====== RECORDED DATA

(** The entry of a document in the tree. *)
Definition entry (e : string * document) : KeyValue := (bytes_of_string e.1, json_text (JMap e.2)).
Lemma scan_entries D res : scan_result (stored D) [] None res →
  ∃ l, res = entry <$> l ∧ l ≡ₚ map_to_list D ∧ StronglySorted bytes_lt (bytes_of_string <$> l.*1).
Proof.
  intros [Hs Hres]. destruct (Forall_image entry (λ e, D !! e.1 = Some e.2) res) as (l & -> & Hl).
  { apply Forall_forall. intros [k v] [Hkv _]%Hres. unfold stored in Hkv.
    apply (lookup_kmap_Some bytes_of_string) in Hkv as (id & -> & Hid). rewrite lookup_fmap in Hid.
    destruct (D !! id) as [m|] eqn:Hm; [|done]. injection Hid as <-. by exists (id, m). }
  exists l. split; [done|]. assert ((entry <$> l).*1 = bytes_of_string <$> l.*1) as Hkeys.
  { by rewrite <- !list_fmap_compose. }
  assert (NoDup l.*1) as Hnd.
  { apply (NoDup_fmap_1 bytes_of_string). rewrite <- Hkeys. by apply kv_sorted_NoDup. }
  split.
  - apply NoDup_Permutation; [by apply (NoDup_fmap_1 fst)|apply NoDup_map_to_list|]. intros [id m]. rewrite elem_of_map_to_list. split.
    + intros Hin. rewrite Forall_forall in Hl. exact (Hl _ Hin).
    + intros Hm. assert (entry (id, m) ∈ entry <$> l) as Hin.
      { apply Hres. cbn [fst snd]. rewrite stored_lookup, Hm. split; [done|]. split; [|done]. by destruct id. }
      apply list_elem_of_fmap in Hin as ([id' m'] & Heq & Hin). apply (f_equal fst), (inj bytes_of_string) in Heq. cbn in Heq.
      subst id'. rewrite Forall_forall in Hl. pose proof (Hl _ Hin) as Hm'. cbn in Hm'. by assert (m' = m) as <- by congruence.
  - rewrite <- Hkeys. by apply kv_sorted_keys.
Qed.

(** The texts of a scan are read one after the other, each into a new object. *)
Definition read_entry (kv : KeyValue) : M (TableState C) Datum :=
  wrap_err "failed to deserialize document" (text_datum local_offset kv.2).
Lemma read_entries l : ∀ s,
  Forall (λ e : string * document, fits e.1 e.2) l → ∃ ds h,
  mapM read_entry (entry <$> l) s = (Ok ds, with_heap h s) ∧ heap_grows (ts_heap s) h ∧
  ∀ h2, heap_grows h h2 → Forall2 (λ d e, MarshalJSON local_offset h2 (S n) d = Ok (JMap e.2)) ds l.
Proof.
  induction l as [|[id m] l IH]; intros s Hl.
  - exists [], (ts_heap s). split; [by destruct s|]. split; [apply heap_grows_refl|]. constructor.
  - apply Forall_cons in Hl as [(Hok & Hp & _) Hl]. destruct (text_datum_run s m Hok Hp) as (h1 & Hr1 & Hg1 & Hd1).
    destruct (IH (with_heap h1 s) Hl) as (ds & h & Hr & Hg & Hm). exists (DObject (h_next (ts_heap s)) :: ds), h.
    split; [|split; [by eapply heap_grows_trans|]].
    + rewrite fmap_cons. eapply mapM_cons_ok; [|exact Hr]. by apply wrap_err_ok.
    + intros h2 Hg2. constructor; [|by apply Hm]. eapply doc_marshals, doc_at_grows; [|exact Hd1].
      by eapply heap_grows_trans.
Qed.

Lemma GetAll_run s D A : table_rep s D A → ∃ ds s' l,
  btt_GetAll local_offset s = (Ok ds, s') ∧ table_rep s' D A ∧ ts_free s' = ts_free s ∧
  l ≡ₚ map_to_list D ∧ StronglySorted bytes_lt (bytes_of_string <$> l.*1) ∧
  Forall2 (λ d e, MarshalJSON local_offset (ts_heap s') (S n) d = Ok (JMap e.2)) ds l.
Proof.
  intros [Ht Hd Hb]. destruct (Scan_ok _ _ [] None Ht) as (bt & res & Hr & Ht' & Hf & Hres).
  destruct (scan_entries D res Hres) as (l & -> & Hp & Hs).
  assert (Forall (λ e : string * document, fits e.1 e.2) l) as Hl.
  { rewrite Hp. apply Forall_forall. intros [id m] Hin%elem_of_map_to_list. by apply (map_Forall_lookup_1 _ _ _ _ Hd). }
  destruct (read_entries l (with_tree bt s) Hl) as (ds & h & Hds & Hg & Hm).
  exists ds, (with_heap h (with_tree bt s)), l. split; [|split; [by split|]].
  - unfold btt_GetAll. assert (scan_tree s = (Ok (entry <$> l), with_tree bt s)) as Hsc by (unfold scan_tree; by rewrite Hr).
    mstep (wrap_err_ok "failed to scan B-Tree" _ _ _ _ Hsc). exact Hds.
  - split; [done|]. split; [done|]. split; [done|]. apply Hm, heap_grows_refl.
Qed.

(** ** A run of operations *)

(** The documents that an operation stores fit. *)
Definition op_fits D (op : table_op) : Prop :=
  match op with
  | TInsert id m => fits id m
  | TUpdate id u => doc_ok n u ∧ ∀ m, D !! id = Some m → fits id (u ∪ m)
  | _ => True
  end.
Fixpoint run_fits (ops : list table_op) D : Prop :=
  match ops with
  | [] => True
  | op :: ops' => op_fits D op ∧ run_fits ops' (spec_docs op D)
  end.

Lemma receive_run s D A m : table_rep s D A → doc_ok n m → ∃ h,
  receive local_offset (JMap m) s = (Ok (DObject (h_next (ts_heap s))), with_heap h s) ∧
  table_rep (with_heap h s) D A ∧ doc_at local_offset n h (h_next (ts_heap s)) (h_next h) m.
Proof.
  intros Hs Hm. destruct (doc_received local_offset n (ts_heap s) m Hm) as (h & Hr & _ & Hd). exists h.
  split; [by apply on_objects_run|]. split; [by destruct Hs|done].
Qed.
Lemma send_run s d j : MarshalJSON local_offset (ts_heap s) (S n) d = Ok j → send local_offset (S n) d s = (Ok j, s).
Proof. intros Hm. unfold send, mbind, M_mbind, M_bind, get_state, lift. by rewrite Hm. Qed.
Lemma send_all s ds (l : list (string * document)) :
  Forall2 (λ d e, MarshalJSON local_offset (ts_heap s) (S n) d = Ok (JMap e.2)) ds l →
  mapM (send local_offset (S n)) ds s = (Ok (JMap <$> l.*2), s).
Proof.
  induction 1 as [|d e ds l Hd _ IH]; [done|]. eapply mapM_cons_ok; [by apply send_run|exact IH].
Qed.

Lemma exec_run op s D A : table_rep s D A → op_fits D op → (34 ≤ ts_free s)%Z →
  let r := btt_exec local_offset (S n) op s in
  spec_answer D op r.1 ∧ table_rep r.2 (spec_docs op D) (spec_bags D op A) ∧ (ts_free s - 34 ≤ ts_free r.2)%Z.
Proof.
  intros Hs Hop Hf. assert (∀ A, (λ a : string * pairs, (a.1, a.2)) <$> A = A) as Hid.
  { intros A'. apply map_eq. intros k. rewrite lookup_fmap. by destruct (A' !! k) as [[]|]. }
  destruct op as [id m|id|id um|id|]; cbn [btt_exec spec_answer].
  - destruct (receive_run s D A m Hs (proj1 Hop)) as (h & Hr & Hs1 & Hd). mstep Hr.
    destruct (Insert_run _ D A id _ _ m Hs1 Hop Hd Hf) as (s' & Hi & Hs' & Hf'). mstep Hi. done.
  - destruct (Get_run s D A id Hs) as (d & s' & Hg & Hs' & _ & Hf' & Hd). mstep Hg.
    assert (MarshalJSON local_offset (ts_heap s') (S n) d = Ok (default JNull (JMap <$> D !! id))) as Hm.
    { destruct (D !! id) as [m|]; [|by subst]. destruct Hd as [-> Hd]. by eapply doc_marshals. }
    rewrite (send_run _ _ _ Hm). split; [done|]. split; [|cbn; lia]. unfold spec_bags, spec_pairs. by rewrite Hid.
  - destruct Hop as [Hum Hfit]. destruct (receive_run s D A um Hs Hum) as (h & Hr & Hs1 & Hd). mstep Hr.
    destruct (Update_run _ D A id _ _ um Hs1 Hfit Hum Hd Hf) as (s' & Hi & Hs' & Hf').
    destruct (D !! id); [by mstep Hi|by rewrite (bind_err _ _ _ _ _ Hi)].
  - destruct (Delete_run s D A id Hs) as (s' & Hi & Hs' & Hf'). mstep Hi. split; [done|]. split; [done|cbn; lia].
  - destruct (GetAll_run s D A Hs) as (ds & s' & l & Hr & Hs' & Hf' & Hp & Hsort & Hds). mstep Hr. mstep (send_all _ _ _ Hds).
    split; [by exists l|]. split; [|cbn; lia]. unfold spec_bags, spec_pairs. by rewrite Hid.
Qed.
Lemma run_correct ops : ∀ s D A,
  table_rep s D A → run_fits ops D → (34 * Z.of_nat (length ops) ≤ ts_free s)%Z →
  let r := btt_exec_all local_offset (S n) ops s in
  spec_answers ops D r.1 ∧ table_rep r.2 (spec_run ops D A).1 (spec_run ops D A).2.
Proof.
  induction ops as [|op ops IH]; intros s D A Hs Hops Hf; [done|]. destruct Hops as [Hop Hops].
  cbn [length] in Hf. destruct (exec_run op s D A Hs Hop) as (Ha & Hs1 & Hf1); [lia|].
  cbn [btt_exec_all spec_run]. destruct (btt_exec local_offset (S n) op s) as [r s1]. cbn [fst snd] in *.
  destruct (IH s1 _ _ Hs1 Hops) as [Has Hs2]; [lia|]. by destruct (btt_exec_all local_offset (S n) ops s1) as [rs s2].
Qed.
End correctness.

============

**TASK OBJECTIVE:**
Beginning at the top of the entries above, output each line exactly, and end with the line in which "intros [Hs Hres]." appears.

**ANSWER SPACE:**
(** The entry of a document in the tree. *)
Definition entry (e : string * document) : KeyValue := (bytes_of_string e.1, json_text (JMap e.2)).
Lemma scan_entries D res : scan_result (stored D) [] None res →
  ∃ l, res = entry <$> l ∧ l ≡ₚ map_to_list D ∧ StronglySorted bytes_lt (bytes_of_string <$> l.*1).
Proof.
  intros [Hs Hres]. destruct (Forall_image entry (λ e, D !! e.1 = Some e.2) res) as (l & -> & Hl).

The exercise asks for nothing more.